Problem to solve
Take the lines below between the one holding "destruct Hin as (s" and the one holding "Definition ex_spectrum (name", inclusive, and copy them exactly. Add nothing.

◇ ◇ ◇ ◇ ◇ ◇ ◇

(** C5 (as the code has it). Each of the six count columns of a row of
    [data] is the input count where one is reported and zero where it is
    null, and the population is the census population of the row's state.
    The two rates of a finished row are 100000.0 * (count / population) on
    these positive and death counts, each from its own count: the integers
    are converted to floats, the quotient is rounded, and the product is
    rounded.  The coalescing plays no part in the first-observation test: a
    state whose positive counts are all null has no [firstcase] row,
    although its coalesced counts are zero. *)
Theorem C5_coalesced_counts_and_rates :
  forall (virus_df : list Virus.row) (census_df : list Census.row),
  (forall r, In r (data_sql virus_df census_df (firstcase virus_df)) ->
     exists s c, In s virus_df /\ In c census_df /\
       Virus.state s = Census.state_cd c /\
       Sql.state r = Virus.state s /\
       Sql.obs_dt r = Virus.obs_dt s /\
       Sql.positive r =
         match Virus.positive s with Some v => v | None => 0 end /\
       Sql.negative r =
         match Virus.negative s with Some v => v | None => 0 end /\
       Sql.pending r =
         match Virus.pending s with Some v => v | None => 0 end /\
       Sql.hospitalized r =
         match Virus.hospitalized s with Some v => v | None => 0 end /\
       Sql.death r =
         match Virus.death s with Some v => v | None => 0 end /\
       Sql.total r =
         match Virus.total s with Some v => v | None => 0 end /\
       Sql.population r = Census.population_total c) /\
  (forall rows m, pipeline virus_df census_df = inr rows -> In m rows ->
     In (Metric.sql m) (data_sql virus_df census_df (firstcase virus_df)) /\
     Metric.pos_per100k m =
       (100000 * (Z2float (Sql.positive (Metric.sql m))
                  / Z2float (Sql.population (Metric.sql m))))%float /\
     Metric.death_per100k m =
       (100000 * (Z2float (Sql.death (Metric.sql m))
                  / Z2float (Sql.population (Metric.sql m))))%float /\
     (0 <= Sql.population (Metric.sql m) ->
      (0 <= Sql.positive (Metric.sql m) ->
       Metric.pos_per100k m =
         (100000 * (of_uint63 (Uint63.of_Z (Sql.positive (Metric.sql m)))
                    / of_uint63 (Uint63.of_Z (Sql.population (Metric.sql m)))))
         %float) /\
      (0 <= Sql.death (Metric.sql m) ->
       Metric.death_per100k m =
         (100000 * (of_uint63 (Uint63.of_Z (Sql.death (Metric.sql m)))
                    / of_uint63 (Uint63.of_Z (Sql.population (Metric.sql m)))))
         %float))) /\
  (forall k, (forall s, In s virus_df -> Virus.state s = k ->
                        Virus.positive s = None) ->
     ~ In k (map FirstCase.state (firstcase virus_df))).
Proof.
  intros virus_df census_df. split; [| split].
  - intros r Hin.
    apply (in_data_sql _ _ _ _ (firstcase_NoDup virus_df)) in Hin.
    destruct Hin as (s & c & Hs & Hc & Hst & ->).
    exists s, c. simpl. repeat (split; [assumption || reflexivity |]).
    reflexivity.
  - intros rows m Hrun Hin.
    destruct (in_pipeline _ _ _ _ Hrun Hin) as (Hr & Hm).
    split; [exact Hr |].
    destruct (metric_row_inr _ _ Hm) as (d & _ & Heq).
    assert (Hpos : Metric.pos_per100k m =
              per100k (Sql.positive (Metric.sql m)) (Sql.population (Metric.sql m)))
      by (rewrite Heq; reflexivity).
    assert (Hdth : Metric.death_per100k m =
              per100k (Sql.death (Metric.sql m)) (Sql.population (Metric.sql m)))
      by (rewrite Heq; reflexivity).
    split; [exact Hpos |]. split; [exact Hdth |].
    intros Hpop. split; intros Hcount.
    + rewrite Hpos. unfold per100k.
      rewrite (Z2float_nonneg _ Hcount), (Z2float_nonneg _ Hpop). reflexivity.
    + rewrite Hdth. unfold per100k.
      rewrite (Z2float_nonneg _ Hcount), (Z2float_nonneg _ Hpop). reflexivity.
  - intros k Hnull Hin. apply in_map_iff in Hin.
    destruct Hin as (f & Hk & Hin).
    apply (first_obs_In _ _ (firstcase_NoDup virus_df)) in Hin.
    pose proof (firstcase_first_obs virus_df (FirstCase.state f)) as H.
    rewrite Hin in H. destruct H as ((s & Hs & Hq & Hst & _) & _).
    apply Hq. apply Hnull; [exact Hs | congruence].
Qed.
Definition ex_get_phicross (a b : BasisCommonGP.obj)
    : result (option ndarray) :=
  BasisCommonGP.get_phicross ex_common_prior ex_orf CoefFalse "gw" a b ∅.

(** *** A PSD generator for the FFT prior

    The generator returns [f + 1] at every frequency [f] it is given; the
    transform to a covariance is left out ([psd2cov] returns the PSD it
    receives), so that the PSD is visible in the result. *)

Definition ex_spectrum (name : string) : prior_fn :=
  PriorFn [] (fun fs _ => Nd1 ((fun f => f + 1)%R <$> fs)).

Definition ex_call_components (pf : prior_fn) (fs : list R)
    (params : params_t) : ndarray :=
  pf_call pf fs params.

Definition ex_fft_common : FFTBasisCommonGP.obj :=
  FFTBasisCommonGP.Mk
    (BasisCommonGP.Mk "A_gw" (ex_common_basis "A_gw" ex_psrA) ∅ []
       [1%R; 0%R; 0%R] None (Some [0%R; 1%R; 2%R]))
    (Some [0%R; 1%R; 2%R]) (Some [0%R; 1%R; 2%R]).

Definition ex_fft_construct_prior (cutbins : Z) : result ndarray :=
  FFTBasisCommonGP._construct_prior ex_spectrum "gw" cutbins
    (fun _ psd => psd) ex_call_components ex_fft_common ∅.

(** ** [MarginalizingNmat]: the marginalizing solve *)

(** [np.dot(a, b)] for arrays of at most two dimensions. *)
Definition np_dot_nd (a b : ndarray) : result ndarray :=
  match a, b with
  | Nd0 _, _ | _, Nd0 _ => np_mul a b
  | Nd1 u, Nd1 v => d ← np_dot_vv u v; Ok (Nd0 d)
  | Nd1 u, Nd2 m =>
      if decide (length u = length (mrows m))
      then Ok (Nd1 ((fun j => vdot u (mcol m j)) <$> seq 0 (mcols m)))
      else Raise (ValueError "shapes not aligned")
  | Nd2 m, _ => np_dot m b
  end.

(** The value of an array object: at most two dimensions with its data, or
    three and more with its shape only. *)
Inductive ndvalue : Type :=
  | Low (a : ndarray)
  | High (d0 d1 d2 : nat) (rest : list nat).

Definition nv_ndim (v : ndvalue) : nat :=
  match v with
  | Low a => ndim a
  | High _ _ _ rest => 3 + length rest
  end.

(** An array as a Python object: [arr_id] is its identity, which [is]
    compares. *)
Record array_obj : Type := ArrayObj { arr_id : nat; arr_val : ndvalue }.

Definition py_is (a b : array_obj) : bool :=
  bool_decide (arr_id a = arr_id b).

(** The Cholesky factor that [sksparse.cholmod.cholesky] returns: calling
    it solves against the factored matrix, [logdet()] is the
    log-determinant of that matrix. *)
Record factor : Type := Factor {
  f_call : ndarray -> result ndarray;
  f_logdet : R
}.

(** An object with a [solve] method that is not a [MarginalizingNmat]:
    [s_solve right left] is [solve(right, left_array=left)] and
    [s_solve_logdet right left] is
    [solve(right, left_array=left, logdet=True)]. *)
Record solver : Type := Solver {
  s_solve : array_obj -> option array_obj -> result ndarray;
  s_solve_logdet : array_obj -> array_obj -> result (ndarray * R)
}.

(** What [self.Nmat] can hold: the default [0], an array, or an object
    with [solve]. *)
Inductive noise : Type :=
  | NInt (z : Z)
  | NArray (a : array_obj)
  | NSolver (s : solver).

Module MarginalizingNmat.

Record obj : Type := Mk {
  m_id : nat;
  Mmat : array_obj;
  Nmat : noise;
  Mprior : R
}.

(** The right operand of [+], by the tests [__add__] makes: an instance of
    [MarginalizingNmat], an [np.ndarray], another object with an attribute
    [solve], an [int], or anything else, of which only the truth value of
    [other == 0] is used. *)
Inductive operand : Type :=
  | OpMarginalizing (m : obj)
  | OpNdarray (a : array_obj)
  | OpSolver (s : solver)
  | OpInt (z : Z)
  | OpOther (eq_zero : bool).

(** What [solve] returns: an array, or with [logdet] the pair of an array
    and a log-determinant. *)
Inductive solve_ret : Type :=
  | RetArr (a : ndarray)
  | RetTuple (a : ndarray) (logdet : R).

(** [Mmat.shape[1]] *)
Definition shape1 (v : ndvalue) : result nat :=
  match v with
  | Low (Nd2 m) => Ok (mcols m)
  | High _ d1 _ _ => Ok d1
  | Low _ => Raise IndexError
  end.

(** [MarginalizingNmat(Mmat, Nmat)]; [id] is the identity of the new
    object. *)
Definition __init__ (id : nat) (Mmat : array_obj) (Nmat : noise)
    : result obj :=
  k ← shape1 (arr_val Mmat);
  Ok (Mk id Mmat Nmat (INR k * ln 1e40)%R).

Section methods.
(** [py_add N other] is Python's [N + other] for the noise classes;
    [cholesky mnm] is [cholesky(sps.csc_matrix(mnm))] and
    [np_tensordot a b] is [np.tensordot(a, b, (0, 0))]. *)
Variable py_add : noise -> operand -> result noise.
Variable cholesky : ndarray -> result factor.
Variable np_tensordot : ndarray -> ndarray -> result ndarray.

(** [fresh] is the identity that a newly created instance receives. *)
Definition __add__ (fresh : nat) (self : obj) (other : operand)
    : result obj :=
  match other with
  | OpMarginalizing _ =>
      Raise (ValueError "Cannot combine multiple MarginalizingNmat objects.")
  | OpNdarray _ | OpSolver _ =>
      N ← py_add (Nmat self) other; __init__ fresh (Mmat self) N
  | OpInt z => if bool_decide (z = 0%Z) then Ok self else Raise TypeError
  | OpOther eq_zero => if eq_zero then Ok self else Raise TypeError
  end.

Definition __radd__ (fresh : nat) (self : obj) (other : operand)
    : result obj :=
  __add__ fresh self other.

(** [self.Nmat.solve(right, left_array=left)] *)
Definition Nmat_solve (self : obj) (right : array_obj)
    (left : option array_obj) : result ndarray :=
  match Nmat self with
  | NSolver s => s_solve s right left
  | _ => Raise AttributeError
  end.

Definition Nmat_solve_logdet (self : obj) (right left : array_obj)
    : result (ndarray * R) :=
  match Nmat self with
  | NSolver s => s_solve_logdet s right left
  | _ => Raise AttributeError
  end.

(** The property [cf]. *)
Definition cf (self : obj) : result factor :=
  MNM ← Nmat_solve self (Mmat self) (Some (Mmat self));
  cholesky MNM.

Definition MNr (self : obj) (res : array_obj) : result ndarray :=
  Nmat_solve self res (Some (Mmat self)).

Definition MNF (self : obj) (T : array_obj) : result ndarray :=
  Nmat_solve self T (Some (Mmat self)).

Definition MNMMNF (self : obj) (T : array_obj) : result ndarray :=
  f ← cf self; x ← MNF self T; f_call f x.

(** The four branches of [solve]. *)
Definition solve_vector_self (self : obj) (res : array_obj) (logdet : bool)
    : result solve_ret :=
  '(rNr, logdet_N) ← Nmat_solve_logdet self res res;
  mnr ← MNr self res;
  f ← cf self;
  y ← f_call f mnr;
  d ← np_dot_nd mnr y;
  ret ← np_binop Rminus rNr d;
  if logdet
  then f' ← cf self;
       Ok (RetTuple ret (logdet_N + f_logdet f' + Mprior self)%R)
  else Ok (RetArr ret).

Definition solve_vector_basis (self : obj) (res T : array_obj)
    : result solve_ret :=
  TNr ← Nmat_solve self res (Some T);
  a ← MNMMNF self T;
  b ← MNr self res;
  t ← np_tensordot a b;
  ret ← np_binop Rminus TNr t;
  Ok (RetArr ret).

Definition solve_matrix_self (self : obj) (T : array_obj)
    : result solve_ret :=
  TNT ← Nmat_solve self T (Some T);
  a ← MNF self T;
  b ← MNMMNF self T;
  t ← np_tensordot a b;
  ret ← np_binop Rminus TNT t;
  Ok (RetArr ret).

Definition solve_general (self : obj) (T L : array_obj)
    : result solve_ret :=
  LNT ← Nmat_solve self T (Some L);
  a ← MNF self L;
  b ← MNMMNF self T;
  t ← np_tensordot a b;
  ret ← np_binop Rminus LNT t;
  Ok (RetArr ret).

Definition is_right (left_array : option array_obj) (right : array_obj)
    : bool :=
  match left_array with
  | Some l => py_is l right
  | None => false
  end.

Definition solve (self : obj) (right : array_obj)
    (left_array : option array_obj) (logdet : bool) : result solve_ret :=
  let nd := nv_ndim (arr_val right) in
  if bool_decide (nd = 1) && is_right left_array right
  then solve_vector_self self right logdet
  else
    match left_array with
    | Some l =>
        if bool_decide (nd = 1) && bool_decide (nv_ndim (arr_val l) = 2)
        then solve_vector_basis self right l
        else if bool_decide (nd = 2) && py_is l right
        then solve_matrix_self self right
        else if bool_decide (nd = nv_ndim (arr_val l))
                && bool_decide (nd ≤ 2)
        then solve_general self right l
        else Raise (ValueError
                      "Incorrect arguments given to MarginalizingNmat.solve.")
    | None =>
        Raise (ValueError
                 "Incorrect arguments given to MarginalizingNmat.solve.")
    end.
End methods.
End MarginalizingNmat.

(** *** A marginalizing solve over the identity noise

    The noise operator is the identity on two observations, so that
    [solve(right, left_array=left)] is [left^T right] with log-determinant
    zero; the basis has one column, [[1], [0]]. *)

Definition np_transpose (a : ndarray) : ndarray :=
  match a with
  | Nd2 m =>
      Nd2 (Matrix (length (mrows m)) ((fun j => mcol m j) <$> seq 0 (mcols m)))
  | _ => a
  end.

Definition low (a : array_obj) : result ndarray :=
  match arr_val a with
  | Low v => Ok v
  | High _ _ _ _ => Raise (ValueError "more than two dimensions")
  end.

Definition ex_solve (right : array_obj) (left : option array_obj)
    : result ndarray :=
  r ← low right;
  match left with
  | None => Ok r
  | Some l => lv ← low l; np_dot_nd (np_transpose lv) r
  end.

◇ ◇ ◇ ◇ ◇ ◇ ◇

Written solution
    destruct Hin as (s & c & Hs & Hc & Hst & ->).
    exists s, c. simpl. repeat (split; [assumption || reflexivity |]).
    reflexivity.
  - intros rows m Hrun Hin.
    destruct (in_pipeline _ _ _ _ Hrun Hin) as (Hr & Hm).
    split; [exact Hr |].
    destruct (metric_row_inr _ _ Hm) as (d & _ & Heq).
    assert (Hpos : Metric.pos_per100k m =
              per100k (Sql.positive (Metric.sql m)) (Sql.population (Metric.sql m)))
      by (rewrite Heq; reflexivity).
    assert (Hdth : Metric.death_per100k m =
              per100k (Sql.death (Metric.sql m)) (Sql.population (Metric.sql m)))
      by (rewrite Heq; reflexivity).
    split; [exact Hpos |]. split; [exact Hdth |].
    intros Hpop. split; intros Hcount.
    + rewrite Hpos. unfold per100k.
      rewrite (Z2float_nonneg _ Hcount), (Z2float_nonneg _ Hpop). reflexivity.
    + rewrite Hdth. unfold per100k.
      rewrite (Z2float_nonneg _ Hcount), (Z2float_nonneg _ Hpop). reflexivity.
  - intros k Hnull Hin. apply in_map_iff in Hin.
    destruct Hin as (f & Hk & Hin).
    apply (first_obs_In _ _ (firstcase_NoDup virus_df)) in Hin.
    pose proof (firstcase_first_obs virus_df (FirstCase.state f)) as H.
    rewrite Hin in H. destruct H as ((s & Hs & Hq & Hst & _) & _).
    apply Hq. apply Hnull; [exact Hs | congruence].
Qed.
Definition ex_get_phicross (a b : BasisCommonGP.obj)
    : result (option ndarray) :=
  BasisCommonGP.get_phicross ex_common_prior ex_orf CoefFalse "gw" a b ∅.

(** *** A PSD generator for the FFT prior

    The generator returns [f + 1] at every frequency [f] it is given; the
    transform to a covariance is left out ([psd2cov] returns the PSD it
    receives), so that the PSD is visible in the result. *)

Definition ex_spectrum (name : string) : prior_fn :=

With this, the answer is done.